Like how coffee keeps you awake, the excitement of new travels makes the night before a big journey

Vibrant Galway (photo: Nguyen)

feel like forever. Two months ago, you were fresh out of high school, enjoying your summer and not knowing what was ahead. And today, with your passport and ticket in hand, you are ready for a new

journey. Well, at least that’s what people presume. Only you know that you are worried, and anxious that you won’t settle into this new place. You don’t know if you’ve packed enough clothes for the winter. You are anxious about all the complicated travel documents and in your head, there are hundreds of questions about whether or not you make the right choice. But trust me, even if there are challenges along the way, you will look back and understand how far you have come.


For more reassurance, I will give you a sneak peek into life in Ireland, or more specifically, in Galway! I hopefully can ease some of your worries or at least provide a realistic picture of what to expect once you come to Ireland. 

1. Language  

 I bet I am not the only one who dislikes the embarrassment and awkwardness of travelling to a new country. You have no idea what people around you are saying and it is easy to get confused about the street directions. But I realised that I made the right decision coming to Ireland because English is the official language, with Irish as a secondary language. Everyone here speaks English, with a little accent, but you get used to it very quickly. Although it may sound obvious, it really helps when you can communicate with local people effectively in a language you are already familiar with. So do take this into consideration!

2. Local people 

Irish people are friendly and welcoming. They are always willing to give you a hand when you need it. If you are someone like me who always gets lost on the street, asking for help from the locals is a brilliant idea! 

3. Daily Life  

Be prepared to do a lot more cooking as you are now on your own! Luckily, you do not need to worry about how to find groceries because there are plenty of options when it comes to supermarkets, like Tesco, Lidl, Dunnes, and Aldi. But if you do need some more exotic ingredients, there are Asian ingredient shops that have a variety of more familiar food for you to choose from.  

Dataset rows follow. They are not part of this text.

(** X8.  When the database cannot be opened (storage call 0 fails),
    [approve_claim] sends no response at all: its [except] clause reads the
    variable [conn], which was never bound, and the exception leaves the
    handler.  The four read handlers answer the same failure with status 500
    and the text of the error.  Nothing is written in either case. *)
Theorem approve_claim_silent_when_offline (env : Env) (claim_id : string) (db : Db) :
  fault env 0 = true ->
  run (approve_claim E env claim_id) db = (db, Crashed) /\
  run (get_items E env) db =
    (db, Sent 500 (PDict [("error", PStr (str E (DatabaseError 0)))])) /\
  run (get_claims E env) db =
    (db, Sent 500 (PDict [("error", PStr (str E (DatabaseError 0)))])) /\
  run (get_metrics E env) db =
    (db, Sent 500 (PDict [("error", PStr (str E (DatabaseError 0)))])) /\
  run (get_employees E env) db =
    (db, Sent 500 (PDict [("error", PStr (str E (DatabaseError 0)))])).
Proof.
  intros H0. rewrite approve_claim_run, get_items_run, get_claims_run, get_employees_run.
  unfold first_fault. simpl. rewrite H0. repeat split.
  unfold get_metrics. run_handler. rewrite H0. reflexivity.
Qed.
End Counting.

(** ** Failures of a registration *)

Section Registration_failures.
Context (E : Engine).
(** * A best-fit heap allocator: shallow embedding of [bf-alloc.c]

    The allocator keeps two doubly-linked lists of block headers (free and
    allocated) inside one [mmap]ed region and grows the heap by pointer
    bumping.  The C code is embedded over a byte-addressed memory so that
    header fields are read and written exactly where the C struct puts
    them (LP64: [next] at offset 0, [prev] at 8, [size] at 16, the one-byte
    [allocated] flag at 24, [sizeof(header_s) = 32], little endian).

    - [size_t] and pointers are 64-bit unsigned values, wrapped by [uw];
    - [intptr_t] is a 64-bit signed value, wrapped by [sw];
    - the [while] loop of [malloc] takes fuel: one unit per iteration;
    - the bump path writes its new header before it tests the cursor
      against [end_addr]: a header that does not lie inside
      [start_addr, end_addr) ends the call in [StoreOutsideRegion];
    - the other loads and stores go through headers that are on the lists
      or through pointers of the caller, and are modelled without page
      protection. *)

From Stdlib Require Import ZArith List Lia Bool Permutation.
Import ListNotations.
Local Open Scope Z_scope.

(** ** Machine integers *)

Module Word.

Definition modulus : Z := 2 ^ 64.
Definition half : Z := 2 ^ 63.

(** Wrap-around of [size_t], [unsigned long] and pointer values. *)
Definition uw (z : Z) : Z := z mod modulus.

(** Wrap-around of [intptr_t] (two's complement). *)
Definition sw (z : Z) : Z := (z + half) mod modulus - half.

Definition is_word (z : Z) : Prop := 0 <= z < modulus.

End Word.
Import Word.

(** ** Byte-addressed memory *)

Definition mem : Type := Z -> Z.

(** Fresh anonymous pages read as zero. *)
Definition zero_mem : mem := fun _ => 0.

Definition byte_of (v i : Z) : Z := (v / 256 ^ i) mod 256.

Definition load8 (m : mem) (a : Z) : Z := m a mod 256.

Definition store8 (m : mem) (a v : Z) : mem :=
  fun x => if x =? a then v mod 256 else m x.

Definition load64 (m : mem) (a : Z) : Z :=
  load8 m a + 256 * (load8 m (a + 1) + 256 * (load8 m (a + 2) + 256 *
  (load8 m (a + 3) + 256 * (load8 m (a + 4) + 256 * (load8 m (a + 5) + 256 *
  (load8 m (a + 6) + 256 * load8 m (a + 7))))))).

Definition store64 (m : mem) (a v : Z) : mem :=
  fun x => if (a <=? x) && (x <? a + 8) then byte_of v (x - a) else m x.

(** [memset(dst, c, n)] *)
Definition memset (m : mem) (dst c n : Z) : mem :=
  fun x => if (dst <=? x) && (x <? dst + n) then c mod 256 else m x.

(** [memcpy(dst, src, n)]; the source bytes are those before the call. *)
Definition memcpy (m : mem) (dst src n : Z) : mem :=
  fun x => if (dst <=? x) && (x <? dst + n) then m (src + (x - dst)) else m x.
Lemma split_faces_spec fs : ∀ b : _ChildVerticesBuilder F,
  builder_inv b →
  Forall (face_valid (length (_parent_vertices b))) fs →
  ∃ b' new_faces,
    split_faces b fs = Ok (b', new_faces)
    ∧ builder_inv b'
    ∧ _parent_vertices b' = _parent_vertices b
    ∧ _child_vertices_index_mapping b ⊆ _child_vertices_index_mapping b'
    ∧ dom (_child_vertices_index_mapping b')
      = unique_edges fs ∪ dom (_child_vertices_index_mapping b)
    ∧ (∃ ext, _all_vertices_list b' = _all_vertices_list b ++ ext)
    ∧ new_faces = flat_map (split_face_with (_child_vertices_index_mapping b')) fs.
Proof.
  induction fs as [|[[a b0] c] fs IH]; intros b Hinv Hvalid.
  - exists b, []. simpl. split_and!; try done.
    + unfold unique_edges. simpl. set_solver.
    + exists []. by rewrite app_nil_r.
  - apply Forall_cons in Hvalid as [(Ha & Hb & Hc) Hvalid]. simpl in Ha, Hb, Hc.
    destruct (get_new_child_vertex_index_spec b a b0 Hinv Ha Hb)
      as (i12 & b1 & E1 & Hinv1 & Hp1 & Hsub1 & Hk1 & Hdom1 & ext1 & Hext1).
    rewrite <- Hp1 in Ha, Hb, Hc, Hvalid.
    destruct (get_new_child_vertex_index_spec b1 b0 c Hinv1 Hb Hc)
      as (i23 & b2 & E2 & Hinv2 & Hp2 & Hsub2 & Hk2 & Hdom2 & ext2 & Hext2).
    rewrite <- Hp2 in Ha, Hb, Hc, Hvalid.
    destruct (get_new_child_vertex_index_spec b2 c a Hinv2 Hc Ha)
      as (i31 & b3 & E3 & Hinv3 & Hp3 & Hsub3 & Hk3 & Hdom3 & ext3 & Hext3).
    rewrite <- Hp3 in Hvalid.
    destruct (IH b3 Hinv3 Hvalid)
      as (b' & nf & E & Hinv' & Hp' & Hsub' & Hdom' & (ext & Hext) & Hnf).
    exists b', ([ (a, i12, i31); (i12, b0, i23); (i31, i23, c); (i12, i23, i31) ]
                ++ nf).
    simpl. rewrite E1. simpl. rewrite E2. simpl. rewrite E3. simpl.
    rewrite E. simpl.
    split_and!.
    + done.
    + done.
    + congruence.
    + by repeat (etrans; [eassumption|]).
    + rewrite Hdom', Hdom3, Hdom2, Hdom1. unfold unique_edges. simpl.
      set_solver.
    + exists (ext1 ++ ext2 ++ ext3 ++ ext).
      rewrite Hext, Hext3, Hext2, Hext1. by rewrite <- !app_assoc.
    + assert (Hl1 : _child_vertices_index_mapping b' !!! unordered_edge a b0 = i12).
      { apply lookup_total_correct.
        eapply lookup_weaken; [exact Hk1|]. by repeat (etrans; [eassumption|]). }
      assert (Hl2 : _child_vertices_index_mapping b' !!! unordered_edge b0 c = i23).
      { apply lookup_total_correct.
        eapply lookup_weaken; [exact Hk2|]. by repeat (etrans; [eassumption|]). }
      assert (Hl3 : _child_vertices_index_mapping b' !!! unordered_edge c a = i31).
      { apply lookup_total_correct.
        eapply lookup_weaken; [exact Hk3|]. by repeat (etrans; [eassumption|]). }
      rewrite Hl1, Hl2, Hl3, Hnf. reflexivity.
Qed.

Lemma split_face_with_length table fs :
  length (flat_map (split_face_with table) fs) = (4 * length fs)%nat.
Proof.
  induction fs as [|[[a b] c] fs IH]; simpl in *; [done|]. rewrite IH. lia.
Qed.

Lemma two_split_spec (m : TriangularMesh F) :
  mesh_wf m →
  ∃ m', _two_split_unit_sphere_triangle_faces m = Ok m'
        ∧ mesh_wf m' ∧ split_step m m'.
Proof.
  intros Hwf. unfold _two_split_unit_sphere_triangle_faces.
  destruct (split_faces_spec (faces m) (new_builder (vertices m))
              (new_builder_inv _) Hwf)
    as (b' & nf & E & (news & Hall & Hlen & Hrange) & Hp & _ & Hdom & _ & Hnf).
  rewrite E. simpl. eexists. split; [reflexivity|].
  simpl in Hp, Hdom. rewrite Hp in Hall.
  rewrite dom_empty_L, union_empty_r_L in Hdom.
  assert (Hvalid : Forall (face_valid (length (_all_vertices_list b'))) nf).
  { subst nf. apply Forall_flat_map, Forall_forall.
    intros [[a b] c] Hin.
    destruct (proj1 (Forall_forall _ _) Hwf _ Hin) as (Ha & Hb & Hc).
    simpl in Ha, Hb, Hc.
    assert (Hold : ∀ i, valid_index (length (vertices m)) i →
                        valid_index (length (_all_vertices_list b')) i).
    { intros i. apply valid_index_mono. rewrite Hall, length_app. lia. }
    assert (Hnew : ∀ k, k ∈ face_unordered_edges (a, b, c) →
      valid_index (length (_all_vertices_list b'))
        (_child_vertices_index_mapping b' !!! k)).
    { intros k Hk.
      assert (Hd : k ∈ dom (_child_vertices_index_mapping b')).
      { rewrite Hdom. unfold unique_edges.
        apply elem_of_list_to_set, list_elem_of_In, in_flat_map.
        exists (a, b, c). split; by apply list_elem_of_In. }
      apply elem_of_dom in Hd as [v Hv].
      rewrite (lookup_total_correct _ _ _ Hv).
      specialize (Hrange _ _ Hv). unfold valid_index. simpl in Hrange. lia. }
    pose proof (Hnew (unordered_edge a b) ltac:(set_solver)).
    pose proof (Hnew (unordered_edge b c) ltac:(set_solver)).
    pose proof (Hnew (unordered_edge c a) ltac:(set_solver)).
    unfold split_face_with.
    repeat (apply Forall_cons_2;
            [unfold face_valid; simpl; split_and!; auto|]).
    apply Forall_nil_2. }
  split; [|unfold split_step; split_and!].
  - unfold mesh_wf, get_all_vertices. simpl. by apply np_int32_faces_valid.
  - simpl. rewrite np_int32_faces_length, Hnf. apply split_face_with_length.
  - exists (_child_vertices_index_mapping b'). simpl. by rewrite Hnf.
  - exists news. simpl. unfold get_all_vertices. split; [done|].
    rewrite Hlen, <- Hdom. by rewrite size_dom.
Qed.

Lemma hierarchy_loop_spec n : ∀ m : TriangularMesh F,
  mesh_wf m →
  ∃ rest, hierarchy_loop n m = Ok rest
          ∧ length rest = n
          ∧ consecutive split_step (m :: rest).
Proof.
  induction n as [|n IH]; intros m Hwf; simpl.
  - exists []. split_and!; [done|done|]. apply consecutive_singleton.
  - destruct (two_split_spec m Hwf) as (m' & E & Hwf' & Hstep).
    destruct (IH m' Hwf') as (rest & E' & Hlen & Hcons).
    rewrite E. simpl. rewrite E'. simpl.
    exists (m' :: rest). split_and!; [done|simpl; lia|].
    by apply consecutive_cons.
Qed.

Lemma get_icosahedron_vertices_length :
  length (vertices (get_icosahedron (F:=F))) = 12%nat.
Proof. reflexivity. Qed.

Lemma get_icosahedron_faces :
  faces (get_icosahedron (F:=F)) = icosahedron_faces.
Proof. reflexivity. Qed.

Lemma get_icosahedron_wf : mesh_wf (get_icosahedron (F:=F)).
Proof.
  unfold mesh_wf.
  rewrite get_icosahedron_vertices_length, get_icosahedron_faces.
  unfold icosahedron_faces, face_valid, valid_index.
  repeat (apply Forall_cons_2; [simpl; lia|]). apply Forall_nil_2.
Qed.

Lemma hierarchy_spec (splits : Z) :
  ∃ rest,
    get_hierarchy_of_triangular_meshes_for_sphere (F:=F) splits
    = Ok (get_icosahedron :: rest)
    ∧ length rest = Z.to_nat splits
    ∧ consecutive split_step (get_icosahedron :: rest).
Proof.
  unfold get_hierarchy_of_triangular_meshes_for_sphere.
  destruct (hierarchy_loop_spec (Z.to_nat splits) _ get_icosahedron_wf)
    as (rest & E & Hlen & Hcons).
  rewrite E. simpl. by exists rest.
Qed.

Lemma consecutive_faces_count (ms : list (TriangularMesh F)) m0 :
  consecutive split_step ms →
  ms !! 0%nat = Some m0 →
  ∀ k m, ms !! k = Some m →
         length (faces m) = (length (faces m0) * 4 ^ k)%nat.
Proof.
  intros Hcons H0 k. induction k as [|k IH]; intros m Hk.
  - rewrite H0 in Hk. injection Hk as <-. simpl. lia.
  - destruct (lookup_lt_is_Some_2 ms k) as [mk Hmk].
    { apply lookup_lt_Some in Hk. lia. }
    destruct (Hcons k mk m Hmk Hk) as (Hf & _).
    rewrite Hf, (IH mk Hmk). rewrite Nat.pow_succ_r'. lia.
Qed.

Homemade pho (photo: Nguyen)

4. Clothing  

It’s quite rainy and cold in Galway especially during the winter season, hence, more practical clothes are preferable! A big puffy jacket, warm trousers, and umbrellas are definitely needed to keep you dry on a rainy day! 

5. Homesickness

Just like no coffee can make you feel more drowsy than normal, homesickness is a definite challenge when studying abroad. I found plenty of things to do to cure it though! Hanging out with your friends, grabbing a coffee, getting a sweet treat or making yourself a comforting dish from home are all great ideas and have really helped me. 

Hopefully, this gives you an insight into life in Ireland, and gives you some ways around concerns! I believe that you too can make the best out of your youth by excelling academically but still having fun and new experiences in a foreign country while meeting new people, and as the Irish say, ‘having some craic’.